[usfsxftv] gravitational potential in the solar system

gravitational potential is gravitational potential energy per unit mass.  its value at a distance x from a point mass M is -G*M/x.  we calculate its value at various distances from the sun.  the product G*M is the standard gravitational parameter, known to high precision.

at the surface of the sun (radius = 6.96e8 m): -190678.79 MJ/kg (mega joule per kilogram)

at the distance equal to the length of the semimajor axis of the orbit of Mercury, 0.387098 au: -2291.74 MJ/kg

Earth, 1 au: -887.12787 MJ/kg. example calculation using the "units" program:

You have: -(gauss_k^2 au^3 day^-2) / 1 au
You want: J / kg
  * -8.8712787e+08

Mars, 1.523679 au: -582.2275 MJ/kg

Jupiter, 5.2044 au: -170.46 MJ/kg

Neptune, 30.07 au: -29.50 MJ/kg

G is very small, solarmass is very big, and distances in astronomy are always very big, so what scale of number results from -GM/x ?

it turns out the gravitational potential has the same units as specific energy, energy per unit mass.  flipping the sign, gravitational potential in the outer solar system happens to be similar to the specific energy of common substances.  we calculate their corresponding distances from the sun:

negative gasoline: -46 MJ/kg = 19 au (Uranus)

negative glucose: -16 MJ/kg = 55 au (slightly beyond the Kuiper belt, which ends at 50 au)
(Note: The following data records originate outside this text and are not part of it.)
(** The scenario of PR 7: label added, merge invoked, label removed. *)
Example merge_command_on_ready_PR :
  handleMergeCommand allGood squashContext (mergeComment 7) emptyWorld =
  (Ret (SuccessResponse "Successfully merged PR owner/repo#7"),
   {| calls :=
        [CallAddLabel repo 7 MergingLabel None;
         CallGetPR (mergeComment 7) (inl openPR);
         CallGetStatuses openPR (inl ("success"%string, []));
         CallMerge repo 7 None;
         CallRemoveLabel repo 7 MergingLabel None];
      logs :=
        [{| log_format :=
              "PR %s successfully merged. Removing the '%s' label.\n";
            log_args := [ArgStr "owner/repo#7"; ArgStr MergingLabel] |}] |}).
Proof. reflexivity. Qed.

Example success_event_on_branch_head :
  newPullRequestsPossiblyReadyForMerging successEvent = true.
Proof. reflexivity. Qed.

Example search_query_of_success_event :
  searchQuery successEvent =
  ("abc123 label:" ++ quote ++ "merging" ++ quote
   ++ " is:open repo:owner/repo status:success")%string.
Proof. reflexivity. Qed.

(** C7: the data model lets [Mergeable] be unknown, and on such a PR
    (label added, PR fetched, not merged) the evaluation of
    [!*pr.Mergeable] does not return a Response: the run panics after
    the label add and the fetch. *)
Theorem unknown_mergeable_faults :
  handleMergeCommand mergeableUnknown squashContext (mergeComment 9)
    emptyWorld =
  (Panic,
   {| calls :=
        [CallAddLabel repo 9 MergingLabel None;
         CallGetPR (mergeComment 9)
           (inl {| Merged := Some false; Mergeable := None;
                   HeadSHA := Some "abc123"%string |})];
      logs := [] |}).
Proof.
  apply (unknown_mergeable_panics mergeableUnknown squashContext
           (mergeComment 9) emptyWorld); reflexivity.
Qed.

(** The label service is down: the run stops after the label call. *)
Lemma addLabel_failure_aborts_witness :
  r_addLabel labelDown [] repo 7 MergingLabel
    = Some (gateway "timeout" "Failed to add the label")
  /\ handleMergeCommand labelDown squashContext (mergeComment 7) emptyWorld =
     (Ret (Failure (gateway "timeout" "Failed to add the label")),
      {| calls := [CallAddLabel repo 7 MergingLabel
                     (Some (gateway "timeout" "Failed to add the label"))];
         logs := [] |}).
Proof.
  split; [reflexivity|].
  apply (addLabel_failure_aborts labelDown squashContext (mergeComment 7)
           emptyWorld (gateway "timeout" "Failed to add the label")).
  reflexivity.
Defined.

(** Scenario of PR 9: the label is added, nothing else happens. *)
Lemma unmergeable_is_silent_witness :
  handleMergeCommand unmergeable squashContext (mergeComment 9) emptyWorld =
  (Ret (SuccessResponse EmptyString),
   {| calls :=
        [CallAddLabel repo 9 MergingLabel None;
         CallGetPR (mergeComment 9)
           (inl {| Merged := Some false; Mergeable := Some false;
                   HeadSHA := Some "abc123"%string |})];
      logs := [] |}).
Proof.
  apply (unmergeable_is_silent unmergeable squashContext (mergeComment 9)
           emptyWorld); reflexivity.
Defined.

(** Two runs on an already merged PR 7. *)
Lemma already_merged_idempotent_witness :
  exists pr1 pr2 w1 w2,
    handleMergeCommand alreadyMerged squashContext (mergeComment 7) emptyWorld =
      (Ret (SuccessResponse EmptyString), w1)
    /\ handleMergeCommand alreadyMerged squashContext (mergeComment 7) w1 =
      (Ret (SuccessResponse EmptyString), w2)
    /\ calls w1 = alreadyMergedCalls (mergeComment 7) pr1
    /\ calls w2 = calls w1 ++ alreadyMergedCalls (mergeComment 7) pr2
    /\ countCalls isRemoveLabelCall
         (alreadyMergedCalls (mergeComment 7) pr1) = 1%nat
    /\ countCalls isRemoveLabelCall
         (alreadyMergedCalls (mergeComment 7) pr2) = 1%nat
    /\ countCalls isMergeCall
         (alreadyMergedCalls (mergeComment 7) pr1
          ++ alreadyMergedCalls (mergeComment 7) pr2) = 0%nat.
Proof.
  apply (already_merged_idempotent alreadyMerged squashContext
           (mergeComment 7) emptyWorld).
  - intros h. reflexivity.
  - intros h. reflexivity.
  - intros h. eexists. split; reflexivity.
Defined.

(** PR 7 meets a conflict, the author is told, the answer says merged. *)
Lemma handled_conflict_reported_as_merged_witness :
  exists ls,
    handleMergeCommand conflicting squashContext (mergeComment 7) emptyWorld =
    (Ret (SuccessResponse "Successfully merged PR owner/repo#7"),
     {| calls :=
          [CallAddLabel repo 7 MergingLabel None;
           CallGetPR (mergeComment 7) (inl openPR);
           CallGetStatuses openPR (inl ("success"%string, []));
           CallMerge repo 7 (Some ErrMergeConflict);
           CallRemoveLabel repo 7 MergingLabel None;
           CallComment (conflictMessage (IC_Issue (mergeComment 7)))
             repo 7 None];
        logs := ls |})
    /\ mergesPerformed
         [CallAddLabel repo 7 MergingLabel None;
          CallGetPR (mergeComment 7) (inl openPR);
          CallGetStatuses openPR (inl ("success"%string, []));
          CallMerge repo 7 (Some ErrMergeConflict);
          CallRemoveLabel repo 7 MergingLabel None;
          CallComment (conflictMessage (IC_Issue (mergeComment 7)))
            repo 7 None] = 0%nat.
Proof.
  apply (handled_conflict_reported_as_merged conflicting squashContext
           (mergeComment 7) emptyWorld openPR []); reflexivity.
Defined.

(** The executor on a conflicting PR 7 of alice. *)
Lemma conflict_always_notifies_witness :
  mergeReadyPR conflicting (issueOf 7 "alice") emptyWorld =
    (Ret None,
     {| calls :=
          [CallMerge repo 7 (Some ErrMergeConflict);
           CallRemoveLabel repo 7 MergingLabel None;
           CallComment (conflictMessage (issueOf 7 "alice")) repo 7 None];
        logs := conflictLogs (issueOf 7 "alice") None |})
  /\ conflictMessage (issueOf 7 "alice") =
     "I'm unable to merge this PR because of a merge conflict. @alice, can you please take a look?"%string.
Proof.
  destruct (conflict_always_notifies conflicting (issueOf 7 "alice") emptyWorld
              eq_refl) as [Hrun [_ Hmessage]].
  split; [exact Hrun|exact Hmessage].
Defined.

Lemma candidate_wellFormed n login : wellFormedCandidate (candidate n login).
Proof. now exists n, login. Qed.

(** Four candidates, the merges of PR 2 and PR 4 are refused. *)
Lemma batch_returns_last_failure_witness :
  exists batch ls,
    mergePullRequestsReadyForMerging secondAndFourthFail successEvent
      emptyWorld =
      (Ret (Failure (mergeFailure 4 "dave" "merge of 4 refused")),
       {| calls :=
            CallSearch (searchQuery successEvent) (inl fourCandidates)
            :: batch;
          logs := ls |})
    /\ In (supersededLog (mergeFailure 2 "bob" "merge of 2 refused")) ls.
Proof.
  refine (proj2 (batch_returns_last_failure secondAndFourthFail successEvent
                   emptyWorld fourCandidates eq_refl _)
            (mergeFailure 2 "bob" "merge of 2 refused")
            (mergeFailure 4 "dave" "merge of 4 refused") [] _ _).
  - repeat constructor; apply candidate_wellFormed.
  - reflexivity.
  - reflexivity.
Defined.

(** C3, as stated, fails.  With failures on candidates 2 and 4 only
    (both merges refused), the answer is the failure of candidate 4 and
    the failure of candidate 2 is logged, but no log line carries the
    failure of candidate 4.  And when a fifth result carries no number,
    the same two failures are followed by a panic: no response is
    returned. *)
Lemma batch_last_failure_not_logged :
  executorResults secondAndFourthFail repo fourCandidates
    [CallSearch (searchQuery successEvent) (inl fourCandidates)]
  = [None; Some (mergeFailure 2 "bob" "merge of 2 refused");
     None; Some (mergeFailure 4 "dave" "merge of 4 refused")]
  /\ fst (mergePullRequestsReadyForMerging secondAndFourthFail successEvent
            emptyWorld)
     = Ret (Failure (mergeFailure 4 "dave" "merge of 4 refused"))
  /\ errorLogged (mergeFailure 2 "bob" "merge of 2 refused")
       (logs (snd (mergePullRequestsReadyForMerging secondAndFourthFail
                     successEvent emptyWorld))) = true
  /\ errorLogged (mergeFailure 4 "dave" "merge of 4 refused")
       (logs (snd (mergePullRequestsReadyForMerging secondAndFourthFail
                     successEvent emptyWorld))) = false
  /\ failures
       (executorResults Outage.failuresThenIncomplete repo
          Outage.fiveResults
          [CallSearch (searchQuery successEvent) (inl Outage.fiveResults)])
     = [mergeFailure 2 "bob" "merge of 2 refused";
        mergeFailure 4 "dave" "merge of 4 refused"]
  /\ fst (mergePullRequestsReadyForMerging Outage.failuresThenIncomplete
            successEvent emptyWorld)
     = Panic.
Proof. repeat split; vm_compute; reflexivity. Qed.

(** Two ready PRs, both merged. *)
Lemma batch_success_counts_candidates_witness :
  exists batch ls,
    mergePullRequestsReadyForMerging allGood successEvent emptyWorld =
      (Ret (SuccessResponse "Successfully merged 2 PRs"),
       {| calls :=
            CallSearch (searchQuery successEvent)
              (inl [candidate 1 "alice"; candidate 2 "bob"])
            :: batch;
          logs := ls |})
    /\ mergesPerformed batch = 2%nat.
Proof.
  destruct (batch_success_counts_candidates allGood successEvent emptyWorld
              [candidate 1 "alice"; candidate 2 "bob"] eq_refl
              (Forall_cons _ (candidate_wellFormed 1 "alice")
                 (Forall_cons _ (candidate_wellFormed 2 "bob")
                    (Forall_nil _)))
              eq_refl)
    as [batch [ls [Hrun [Hcount _]]]].
  exists batch, ls. split; [exact Hrun|].
  cbn [calls] in Hrun.
  injection Hrun as Hbatch _. rewrite <- Hbatch. reflexivity.
Defined.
these are the specific energies of combustion with oxygen, and it assumes that the oxygen is free (not included as part of the mass).
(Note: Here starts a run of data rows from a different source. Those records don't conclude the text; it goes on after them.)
Lemma splice1_middle {A : Type} (pre post : list A) (a : A) :
  splice1 (length pre) (pre ++ a :: post) = pre ++ post.
Proof.
  unfold splice1.
  rewrite firstn_app, firstn_all, Nat.sub_diag, firstn_O, app_nil_r.
  rewrite skipn_app, skipn_all2 by lia.
  replace (S (length pre) - length pre)%nat with 1%nat by lia.
  reflexivity.
Qed.

Lemma tickBalls_app (l1 l2 : list MagicBall.t) :
  tickBalls (l1 ++ l2) = tickBalls l1 ++ tickBalls l2.
Proof.
  unfold tickBalls. rewrite filter_app, map_app. reflexivity.
Qed.

Lemma tickBalls_one (ball : MagicBall.t) :
  tickBalls [ball] = if survives ball then [advance ball] else [].
Proof.
  unfold tickBalls. cbn [filter]. destruct (survives ball); reflexivity.
Qed.

Lemma updateMagicBallsLoop_spec `{JsMath} (pre : list MagicBall.t) :
  forall post,
    updateMagicBallsLoop (length pre) (pre ++ post)
    = (tickBalls pre ++ post,
       flat_map MagicBall.createFluidEffect (rev (tickBalls pre))).
Proof.
  induction pre as [|ball pre IH] using rev_ind; intros post.
  - reflexivity.
  - rewrite length_app, Nat.add_comm. cbn [length Nat.add].
    rewrite <- app_assoc. cbn [app updateMagicBallsLoop].
    rewrite nth_error_middle.
    rewrite tickBalls_app, tickBalls_one.
    unfold survives, advance.
    destruct (MagicBall.update ball) as [ball' stillAlive] eqn:Hupd.
    cbn [fst snd]. destruct stillAlive.
    + rewrite setAt_middle, IH.
      rewrite rev_app_distr. cbn [rev app flat_map].
      rewrite <- app_assoc. reflexivity.
    + rewrite splice1_middle, IH.
      rewrite !app_nil_r. reflexivity.
Qed.

Lemma updateMagicBalls_spec `{JsMath} (magicBalls : list MagicBall.t) :
  updateMagicBalls magicBalls
  = (tickBalls magicBalls,
     flat_map MagicBall.createFluidEffect (rev (tickBalls magicBalls))).
Proof.
  unfold updateMagicBalls.
  rewrite <- (app_nil_r magicBalls) at 2.
  rewrite updateMagicBallsLoop_spec, app_nil_r. reflexivity.
Qed.

Lemma tickBalls_length (magicBalls : list MagicBall.t) :
  (length (tickBalls magicBalls) <= length magicBalls)%nat.
Proof.
  unfold tickBalls. rewrite length_map. apply filter_length_le.
Qed.

Lemma applyBallOp_bounded `{JsMath} (env : Env) (op : BallOp)
  (magicBalls : list MagicBall.t) :
  (length magicBalls <= 10)%nat ->
  (length (applyBallOp env magicBalls op) <= 10)%nat.
Proof.
  intros Hlen. destruct op; cbn [applyBallOp].
  - apply shiftWhileLonger_length.
  - rewrite updateMagicBalls_spec. cbn [fst].
    pose proof (tickBalls_length magicBalls). lia.
Qed.

Lemma runBalls_bounded `{JsMath} (env : Env) (ops : list BallOp) :
  forall magicBalls,
    (length magicBalls <= 10)%nat ->
    Forall (fun balls => (length balls <= 10)%nat)
           (runBalls env magicBalls ops).
Proof.
  induction ops as [|op ops IH]; intros magicBalls Hlen; cbn [runBalls].
  - constructor.
  - pose proof (applyBallOp_bounded env op magicBalls Hlen) as Hnext.
    constructor; [exact Hnext | apply IH, Hnext].
Qed.

(** ** The bounds of the buffers across frames *)

Lemma thumbUp_bounded `{JsMath} (env : Env) (now : Z) (random : nat -> Q)
  (thumbUpCoords : option PageCoords) (isLeftHand : bool)
  (history : list HandVelocity.t) (magicBalls : list MagicBall.t) :
  (length history <= VELOCITY_HISTORY_SIZE)%nat ->
  (length magicBalls <= 10)%nat ->
  (length (fst (thumbUp env now random thumbUpCoords isLeftHand history
                        magicBalls)) <= VELOCITY_HISTORY_SIZE)%nat
  /\ (length (snd (thumbUp env now random thumbUpCoords isLeftHand history
                           magicBalls)) <= 10)%nat.
Proof.
  intros Hhistory Hballs. unfold thumbUp.
  destruct thumbUpCoords as [coords|]; [|split; assumption].
  destruct (detectThrowingMotion
              (updateHandVelocityHistory env now history coords));
    cbn [fst snd].
  - split; [cbn; lia | apply shiftWhileLonger_length].
  - split; [apply shiftWhileLonger_length | assumption].
Qed.

Lemma processResults_bounded `{JsMath} `{HandUtils} (env : Env)
  (engine : Engine) (frame : Frame) :
  boundedEngine engine ->
  boundedEngine (fst (processResults env engine frame)).
Proof.
  intros (Hleft & Hright & Hballs).
  unfold processResults, boundedEngine.
  cbn [fst leftHandHistory rightHandHistory magicBalls].
  match goal with
  | |- context [thumbUp env (nowLeft frame) ?rnd ?coords true ?h ?b] =>
      destruct (thumbUp_bounded env (nowLeft frame) rnd coords true h b
                  Hleft Hballs) as [Hleft' Hballs']
  end.
  match goal with
  | |- context [thumbUp env (nowRight frame) ?rnd ?coords false ?h ?b] =>
      destruct (thumbUp_bounded env (nowRight frame) rnd coords false h b
                  Hright Hballs') as [Hright' Hballs'']
  end.
  split; [exact Hleft' | split; [exact Hright'|]].
  rewrite updateMagicBalls_spec. cbn [fst].
  match goal with
  | |- (length (tickBalls ?b) <= 10)%nat =>
      pose proof (tickBalls_length b)
  end.
  lia.
Qed.

Lemma runFrames_bounded `{JsMath} `{HandUtils} (env : Env)
  (frames : list Frame) :
  forall engine,
    boundedEngine engine ->
    Forall (fun step => boundedEngine (fst step))
           (runFrames env engine frames).
Proof.
  induction frames as [|frame frames IH]; intros engine Hbounded;
    cbn [runFrames].
  - constructor.
  - pose proof (processResults_bounded env engine frame Hbounded) as Hnext.
    constructor; [exact Hnext | apply IH, Hnext].
Qed.

Lemma initialEngine_bounded : boundedEngine initialEngine.
Proof. unfold boundedEngine. cbn. lia. Qed.

(** C1.  Whatever the history and whatever the sequence of record calls,
    the history holds at most 5 samples after each call; what a call keeps
    is the newest end of the history followed by the new sample, so a call
    on a full history evicts exactly its oldest sample and appends the new
    one last.  Over every run of frames from the initial engine both hand
    histories hold at most 5 samples after each frame. *)
Theorem history_bounded_fifo `{JsMath} `{HandUtils} (env : Env)
  (history : list HandVelocity.t) (calls : list (Z * PageCoords)) :
  Forall (fun h => (length h <= 5)%nat) (recordAll env history calls)
  /\ (forall now coords,
        let sample := {| HandVelocity.x := normalizedX env coords;
                         HandVelocity.y := normalizedY env coords;
                         HandVelocity.timestamp := now |} in
        updateHandVelocityHistory env now history coords
        = skipn (length (history ++ [sample]) - 5) (history ++ [sample]))
  /\ (forall now coords s1 s2 s3 s4 s5,
        updateHandVelocityHistory env now [s1; s2; s3; s4; s5] coords
        = [s2; s3; s4; s5;
           {| HandVelocity.x := normalizedX env coords;
              HandVelocity.y := normalizedY env coords;
              HandVelocity.timestamp := now |}])
  /\ (forall frames,
        Forall (fun step =>
                  (length (leftHandHistory (fst step)) <= 5)%nat
                  /\ (length (rightHandHistory (fst step)) <= 5)%nat)
               (runFrames env initialEngine frames)).
Proof.
  split; [apply recordAll_bounded|]. split; [|split].
  - intros now coords sample. unfold updateHandVelocityHistory.
    apply shiftWhileLonger_skipn.
  - intros. reflexivity.
  - intros frames.
    eapply Forall_impl;
      [|apply (runFrames_bounded env frames initialEngine initialEngine_bounded)].
    intros step (Hleft & Hright & _). split; assumption.
Qed.

(** C2.  From the empty collection, under any sequence of spawns and
    ticks, the collection never holds more than 10 balls, and so it is
    after each frame of every run of frames from the initial engine; a
    spawn alone leaves at most 10 whatever it started from; and a spawn
    into a collection of 10 removes the first inserted ball, keeps the
    other nine in order and puts the new ball last. *)
Theorem projectiles_bounded_fifo `{JsMath} `{HandUtils} (env : Env) :
  (forall ops,
      Forall (fun balls => (length balls <= 10)%nat) (runBalls env [] ops))
  /\ (forall frames,
        Forall (fun step => (length (magicBalls (fst step)) <= 10)%nat)
               (runFrames env initialEngine frames))
  /\ (forall random magicBalls handCoords velocity isLeftHand,
        (length (throwMagicBall env random magicBalls handCoords velocity
                                isLeftHand) <= 10)%nat)
  /\ (forall random handCoords velocity isLeftHand
             b1 b2 b3 b4 b5 b6 b7 b8 b9 b10,
        throwMagicBall env random [b1; b2; b3; b4; b5; b6; b7; b8; b9; b10]
                       handCoords velocity isLeftHand
        = [b2; b3; b4; b5; b6; b7; b8; b9; b10;
           thrownBall env random handCoords velocity]).
Proof.
  split; [|split; [|split]].
  - intros ops. apply runBalls_bounded. cbn. lia.
  - intros frames.
    eapply Forall_impl;
      [|apply (runFrames_bounded env frames initialEngine initialEngine_bounded)].
    intros step (_ & _ & Hballs). exact Hballs.
  - intros. apply shiftWhileLonger_length.
  - intros. reflexivity.
Qed.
perhaps we imagine a gasoline-powered launch platform co-orbiting with Uranus, launching canisters of gasoline at escape velocity out of the solar system.

negative TNT: -4.184e3 MJ/short ton  = -4.612 MJ/kg = 192 au.  (i have yet to find an authoritative source stating whether the "ton" in TNT equivalent explosive yield is a U.S. ton or metric ton.  atomic bombs were first invented in the U.S., with their yields experimentally compared against quantities of TNT measured in the U.S., so i'm guessing U.S. ton.  the units program uses U.S. ton.)  the explosive decomposition of TNT does not require an oxidizer; however, the reaction produces elemental carbon, so if an oxidizer is available, it can produce more energy.  (how much more?)

if we replace the sun with an equivalent point mass and ignore general relativity:

negative plutonium-239 fission (a.k.a. fusion): -83610000 MJ/kg = 1.6e6 m

negative hydrogen fusion (a.k.a. fission): -639780320 MJ/kg = 2.1e5 m

negative matter-antimatter annihilation (a.k.a. pair production): -89875517874 MJ/kg = 1.48e3 m.  This is exactly half the Schwarzschild radius of a 1 solar mass black hole.

energy density values are from Wikipedia.